2007/05/09

「蹴りたい背中」 綿矢りさ (河出文庫)


「インストール」が面白かったのでこの本も文庫になったら読もうと思っていた。アマゾンから本が届いた夜、居間でウィスキーをちびちび舐めながら読み始めたら、テレビの筑紫哲也の番組で綿矢りさのインタビューが始まった。関西アクセントでおっとりした感じの話し方である。多分京都弁だろうと思って文庫本のカバーに書かれたプロフィールを見ると京都出身と書いてある。主人公の性格にも京都人らしいところが出ている。

「インストール」と同様に今時の子どもの閉塞感のある日常のお話で、視野は狭いが感覚は繊細というところも相変わらず。ストーリーの捉まえ方というか切り取り方がうまい。偶然の扱いもうまい。

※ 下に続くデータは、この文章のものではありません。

Lemma frames_login_required {A} (view : prog ctx failure A) :
  frames view → frames (login_required view).
Proof.
  intros Hview. apply frames_pbind; [apply frames_current_user|].
  intros u. destruct (is_authenticated u); [done|apply frames_pthrow].
Qed.

Lemma frames_render_template p : frames (render_template p).
Proof.
  apply frames_pbind; [apply frames_current_user|]. intros _. apply frames_pret.
Qed.

Lemma frames_redirect location : frames (redirect location).
Proof. apply frames_pret. Qed.

End frames.

#[export] Hint Resolve frames_pret frames_pthrow frames_plift frames_flash frames_with_db
  frames_load_user frames_current_user frames_login_user frames_logout_user
  frames_render_template frames_redirect : frames.

(** One step through a view function. *)
Ltac frames_step :=
  lazymatch goal with
  | |- frames (pbind pget _) => apply frames_pget_bind; [done|intros ?]
  | |- frames (pbind _ _) => apply frames_pbind; [|intros ?]
  | |- frames (login_required _) => apply frames_login_required
  | |- frames (if ?b then _ else _) => destruct b
  | |- frames (match ?x with _ => _ end) => destruct x
  | |- _ => solve [auto with frames]
  end.

Section views.
Context `{IdCodec} `{PasswordHasher} `{UrlValidator}.
Implicit Types (c : ctx) (fl : list (string * string)) (e : env) (r : request).

Lemma frames_view_function ep e r : frames (view_function ep e r).
Proof.
  destruct ep; simpl;
    unfold show_all_caffe, show_cafe, register, login, logout, add_cafe, delete;
    cbv zeta; repeat frames_step.
Qed.

Lemma frames_dispatch e r : frames (dispatch e r).
Proof.
  unfold dispatch. destruct (list_find _ url_map) as [[i [[rule ep] methods]]|];
    [|apply frames_pthrow].
  repeat case_bool_decide; auto using frames_view_function with frames.
Qed.

Lemma push_base c : push (Session.flashes (session c)) (base c) = c.
Proof. destruct c as [d [u fl]]. unfold push, base. simpl. by rewrite app_nil_r. Qed.

Lemma base_same_login c1 c2 : same_login c1 c2 → base c1 = base c2.
Proof. destruct c1 as [d1 [u1 fl1]], c2 as [d2 [u2 fl2]]. by intros [[= ->] [= ->]]. Qed.

Lemma handle_push e r fl c :
  handle e r (push fl c) = ((handle e r c).1, push fl (handle e r c).2).
Proof.
  unfold handle, exec. rewrite frames_dispatch.
  by destruct (dispatch e r c) as [[resp c']|f].
Qed.

End views.
(** C10: for every token of at least 10 characters the stub validator returns
    [0], and the tier it stores is fixed by first-match substring precedence in
    the order gamer, ai, server, basic, freemium, with ["unknown"] when none
    occurs.  In particular a token in which ["ai"] occurs, be it next to
    ["server"] or inside another word, resolves to ["ai"] unless ["gamer"]
    occurs too. *)
Theorem validate_first_match_precedence
        (tok : string) (t0 : option string) (k : kernel) :
  (10 <= strlen tok)%nat ->
  exists t k',
    aegis_validate_token_stub (Some tok) t0 k = Some ((Success, Some t), k')
    /\ resolves ["gamer"; "ai"; "server"; "basic"; "freemium"] tok t
    /\ (Substring "gamer" tok -> t = "gamer")
    /\ (~ Substring "gamer" tok -> Substring "ai" tok -> t = "ai").
Proof.
  intros Hl; destruct (validate_long tok t0 k Hl) as (t & -> & R).
  exists t; eexists; split; [reflexivity|]; split; [exact R|].
  unfold tier_keywords in R; split.
  - intros Hg; inversion R; subst; [reflexivity | contradiction].
  - intros Hng Ha; inversion R as [|? ? ? Hg|? ? ? ? _ R']; subst;
      [contradiction|].
    inversion R'; subst; [reflexivity | contradiction].
Qed.

Lemma validate_first_match_precedence_witness :
  (10 <= strlen "maintain-server-01")%nat
  /\ exists t k',
      aegis_validate_token_stub (Some "maintain-server-01") None module_loaded
      = Some ((Success, Some t), k')
      /\ resolves ["gamer"; "ai"; "server"; "basic"; "freemium"]
                  "maintain-server-01" t
      /\ (Substring "gamer" "maintain-server-01" -> t = "gamer")
      /\ (~ Substring "gamer" "maintain-server-01" ->
          Substring "ai" "maintain-server-01" -> t = "ai").
Proof.
  assert (Hl : (10 <= strlen "maintain-server-01")%nat) by (vm_compute; lia).
  split; [exact Hl|].
  exact (validate_first_match_precedence "maintain-server-01" None
                                         module_loaded Hl).
Defined.

(** The two situations C10 names, evaluated: ["ai"] next to ["server"], and
    ["ai"] inside the word "maintain" of a server token. *)
Example ai_beats_server :
  option_map fst
    (aegis_validate_token_stub (Some "server-ai-license") None module_loaded)
  = Some (Success, Some "ai").
Proof. vm_compute; reflexivity. Qed.

Example ai_inside_maintain :
  option_map fst
    (aegis_validate_token_stub (Some "maintain-server-01") None module_loaded)
  = Some (Success, Some "ai").
Proof. vm_compute; reflexivity. Qed.

End CoreClaims.

(** ** The sysfs attributes of aegis_lkm.c *)

Section FreemiumClaims.
Import CString Freemium.


Lemma array_read_total (a : list string) (i : Z) :
  (0 <= i < Z.of_nat (List.length a))%Z -> exists s, array_read a i = Some s.
Proof.
  intros Hi; unfold array_read.
  replace (i <? 0)%Z with false by lia.
  replace (Z.of_nat (List.length a) <=? i)%Z with false by lia.
  simpl; destruct (nth_error a (Z.to_nat i)) as [s|] eqn:E; [now exists s|].
  apply nth_error_None in E; lia.
Qed.

Lemma NoDup_app_disjoint {A} (l1 l2 : list A) (x : A) :
  NoDup (l1 ++ l2) -> In x l1 -> In x l2 -> False.
Proof.
  induction l1 as [|a l1 IH]; simpl; [tauto|].
  intros Hnd [->|Hin] H2; inversion Hnd as [|? ? Hnotin Hnd']; subst.
  - apply Hnotin, in_or_app; now right.
  - now apply IH.
Qed.

(** X24: whatever tier code the module holds, the identifiers listed by the
    [features] attribute and those listed by [disabled_features] have no
    element in common, and neither list names an identifier twice. *)
Theorem features_and_disabled_are_disjoint (m : sysfs_module) :
  (forall f, ~ (In f (featuresFor m) /\ In f (disabledFeaturesFor m)))
  /\ NoDup (featuresFor m ++ disabledFeaturesFor m)
  /\ List.length (featuresFor m) = 5%nat
  /\ List.length (disabledFeaturesFor m) = 6%nat.
Proof.
  assert (En : featuresFor m =
               ["basic_monitoring"; "gaming_optimization"; "community_support";
                "proton_wine"; "system_utilities"]) by reflexivity.
  assert (Ed : disabledFeaturesFor m =
               ["priority_updates"; "ai_optimization"; "professional_support";
                "advanced_monitoring"; "kernel_enhancements";
                "enterprise_features"]) by reflexivity.
  assert (Hnd : NoDup (featuresFor m ++ disabledFeaturesFor m)).
  { rewrite En, Ed.
    match goal with
    | |- NoDup ?l =>
        assert (E : nodup string_dec l = l) by (vm_compute; reflexivity);
        rewrite <- E; apply NoDup_nodup
    end. }
  split; [|split; [exact Hnd | rewrite En, Ed; split; reflexivity]].
  intros f [Hen Hdis]; exact (NoDup_app_disjoint _ _ f Hnd Hen Hdis).
Qed.


(** The six names, one per code. *)
Example status_show_each_tier :
  map (fun t => option_map snd (status_show {| license_tier := t |}))
      [0; 1; 2; 3; 4; 5; 6; -1]%Z
  = map (fun s => Some (s ++ LF))
        ["unlicensed"; "professional"; "freemium"; "gamer"; "ai_developer";
         "server"; "unknown"; "unknown"].
Proof. vm_compute; reflexivity. Qed.

End FreemiumClaims.

(** ** aegis_lkm_stub.c: initialisation as a whole *)

Section CoreInit.
Import CString Core.
Local Open Scope kern_scope.

Ltac kern_run :=
  cbv [bind ret fault printk load_active load_tier store_active store_tier
       exec logged aegis_is_licensed aegis_get_tier license_state
       is_zero negb];
  cbn [aegis_license_active aegis_license_tier dmesg fst snd].

Ltac strcmp_run :=
  cbn [strcmp Ascii.eqb Bool.eqb nat_of_ascii]; simpl (_ =? _)%Z; cbv iota.

Ltac log_norm := rewrite <- ?app_assoc; cbn [app].

Ltac benign_log :=
  repeat first [apply Forall_nil | apply Forall_cons];
  unfold benign_msg; cbn [varargs];
  repeat first [apply Forall_nil | apply Forall_cons];
  cbn [benign_arg stub_tiers tier_keywords app In]; auto 12.

Lemma load_gets_functional (h : host) (d1 d2 : string) :
  load_gets h d1 -> load_gets h d2 -> d1 = d2.
Proof. intros [_ E1] [_ E2]; congruence. Qed.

朝日新聞のインタビューによると、「書いてる時は夢見てるみたいで、自分の夢なんだけどこの先どうなるかわからない」というのだが、これは村上春樹が言っていることと全く同じである。今後が楽しみだが、大学を出て専業作家になった人が人生経験を積むのに、ミリオンセラーの印税で遊びまくらないとしたらどうするのだろうか。この人はそういう村上龍タイプではないだろうし。